(Dataset entries)
(** A getter of the state. *)
Lemma wp_sdb_get {A} (g : S -> A * S) (v : S -> A) Q f :
  gframe f0 f ->
  (forall ro s, state_ok Keccak256Hash s -> reads Keccak256Hash ro s (g s) (v s)) ->
  (forall f' a, gframe f0 f' -> Q (inr a) f') -> wp (sdb_get g) Q f.
Proof.
  intros (? & ? & ? & ? & Hv & Hr) Hg Hq. unfold wp, sdb_get.
  destruct (Hg (static e (f_evm f)) _ (proj1 Hv)) as [_ R].
  destruct (g (evm_StateDB (f_evm f))) as [a s']. simpl in *. apply Hq.
  do 4 (split; [done|]).
  split; [by apply evm_ok_set_StateDB, (srel_ok _ _ _ _ R)|]. simpl.
  eapply erel_trans; [done|]. by apply erel_set_StateDB.
Qed.

(** A change of the state that [srel] allows. *)
Lemma wp_sdb_do (g : S -> S) Q f :
  gframe f0 f ->
  (forall s, state_ok Keccak256Hash s -> srel Keccak256Hash (static e (f_evm f)) s (g s)) ->
  (forall f', gframe f0 f' -> Q (inr tt) f') -> wp (sdb_do g) Q f.
Proof.
  intros (? & ? & ? & ? & Hv & Hr) Hg Hq. unfold wp, sdb_do, modify. simpl. apply Hq.
  pose proof (Hg _ (proj1 Hv)) as R. do 4 (split; [done|]).
  split; [by apply evm_ok_set_StateDB, (srel_ok _ _ _ _ R)|]. simpl.
  eapply erel_trans; [done|]. by apply erel_set_StateDB.
Qed.

Lemma gframe_callGasTemp g f : gframe f0 f -> is_u64 g ->
  gframe f0 (set_evm (set_callGasTemp g (f_evm f)) f).
Proof. intros (? & ? & ? & ? & (? & ? & ? & ?) & ?) Hg. by repeat (split; [done|]). Qed.
End Rules.

(** ** The gas functions *)

(** [K] holds of the cost and of the frame the function leaves. *)
Definition gas_ok (f0 : frame S) (K : Z -> frame S -> Prop) (r : vmError + Z) (f : frame S) : Prop :=
  gframe f0 f /\ match r with inl _ => True | inr cost => is_u64 cost /\ K cost f end.

Definition at_least (k : Z) (cost : Z) (f : frame S) : Prop := k <= cost.
(** At least [k], for an operation that uses [n] bytes of memory. *)
Definition at_least_mem (k n : Z) (cost : Z) (f : frame S) : Prop := k <= cost /\ n <= MaxMem.
(** The gas of a call: what the callee gets is part of the cost. *)
Definition call_cost (k n : Z) (cost : Z) (f : frame S) : Prop :=
  k + evm_callGasTemp (f_evm f) <= cost /\ n <= MaxMem.

Lemma stack_at (st : Stack) (k : nat) :
  nonneg st -> Z.of_nat k < len st -> exists x, st !! k = Some x /\ 0 <= x.
Proof.
  intros Hn Hk. destruct (lookup_lt_is_Some_2 st k) as [x Hx]; [unfold len in Hk; lia|].
  exists x. split; [done|]. eapply Forall_lookup in Hn; eauto.
Qed.

Lemma gas_err f0 K f er : gframe f0 f -> gas_ok f0 K (inl er) f.
Proof. by split. Qed.
Lemma gas_val f0 (K : Z -> frame S -> Prop) f cost :
  gframe f0 f -> is_u64 cost -> K cost f -> gas_ok f0 K (inr cost) f.
Proof. by split. Qed.

Lemma toWordSize_u64 n : is_u64 n -> is_u64 (toWordSize n).
Proof. intros H%toWordSize_bounds. unfold is_u64. lia. Qed.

**Task brief**. Copy out the records shown above, every one, exactly.

**Task result**.
(** A getter of the state. *)
Lemma wp_sdb_get {A} (g : S -> A * S) (v : S -> A) Q f :
  gframe f0 f ->
  (forall ro s, state_ok Keccak256Hash s -> reads Keccak256Hash ro s (g s) (v s)) ->
  (forall f' a, gframe f0 f' -> Q (inr a) f') -> wp (sdb_get g) Q f.
Proof.
  intros (? & ? & ? & ? & Hv & Hr) Hg Hq. unfold wp, sdb_get.
  destruct (Hg (static e (f_evm f)) _ (proj1 Hv)) as [_ R].
  destruct (g (evm_StateDB (f_evm f))) as [a s']. simpl in *. apply Hq.
  do 4 (split; [done|]).
  split; [by apply evm_ok_set_StateDB, (srel_ok _ _ _ _ R)|]. simpl.
  eapply erel_trans; [done|]. by apply erel_set_StateDB.
Qed.

(** A change of the state that [srel] allows. *)
Lemma wp_sdb_do (g : S -> S) Q f :
  gframe f0 f ->
  (forall s, state_ok Keccak256Hash s -> srel Keccak256Hash (static e (f_evm f)) s (g s)) ->
  (forall f', gframe f0 f' -> Q (inr tt) f') -> wp (sdb_do g) Q f.
Proof.
  intros (? & ? & ? & ? & Hv & Hr) Hg Hq. unfold wp, sdb_do, modify. simpl. apply Hq.
  pose proof (Hg _ (proj1 Hv)) as R. do 4 (split; [done|]).
  split; [by apply evm_ok_set_StateDB, (srel_ok _ _ _ _ R)|]. simpl.
  eapply erel_trans; [done|]. by apply erel_set_StateDB.
Qed.

Lemma gframe_callGasTemp g f : gframe f0 f -> is_u64 g ->
  gframe f0 (set_evm (set_callGasTemp g (f_evm f)) f).
Proof. intros (? & ? & ? & ? & (? & ? & ? & ?) & ?) Hg. by repeat (split; [done|]). Qed.
End Rules.

(** ** The gas functions *)

(** [K] holds of the cost and of the frame the function leaves. *)
Definition gas_ok (f0 : frame S) (K : Z -> frame S -> Prop) (r : vmError + Z) (f : frame S) : Prop :=
  gframe f0 f /\ match r with inl _ => True | inr cost => is_u64 cost /\ K cost f end.

Definition at_least (k : Z) (cost : Z) (f : frame S) : Prop := k <= cost.
(** At least [k], for an operation that uses [n] bytes of memory. *)
Definition at_least_mem (k n : Z) (cost : Z) (f : frame S) : Prop := k <= cost /\ n <= MaxMem.
(** The gas of a call: what the callee gets is part of the cost. *)
Definition call_cost (k n : Z) (cost : Z) (f : frame S) : Prop :=
  k + evm_callGasTemp (f_evm f) <= cost /\ n <= MaxMem.

Lemma stack_at (st : Stack) (k : nat) :
  nonneg st -> Z.of_nat k < len st -> exists x, st !! k = Some x /\ 0 <= x.
Proof.
  intros Hn Hk. destruct (lookup_lt_is_Some_2 st k) as [x Hx]; [unfold len in Hk; lia|].
  exists x. split; [done|]. eapply Forall_lookup in Hn; eauto.
Qed.

Lemma gas_err f0 K f er : gframe f0 f -> gas_ok f0 K (inl er) f.
Proof. by split. Qed.
Lemma gas_val f0 (K : Z -> frame S -> Prop) f cost :
  gframe f0 f -> is_u64 cost -> K cost f -> gas_ok f0 K (inr cost) f.
Proof. by split. Qed.

Lemma toWordSize_u64 n : is_u64 n -> is_u64 (toWordSize n).
Proof. intros H%toWordSize_bounds. unfold is_u64. lia. Qed.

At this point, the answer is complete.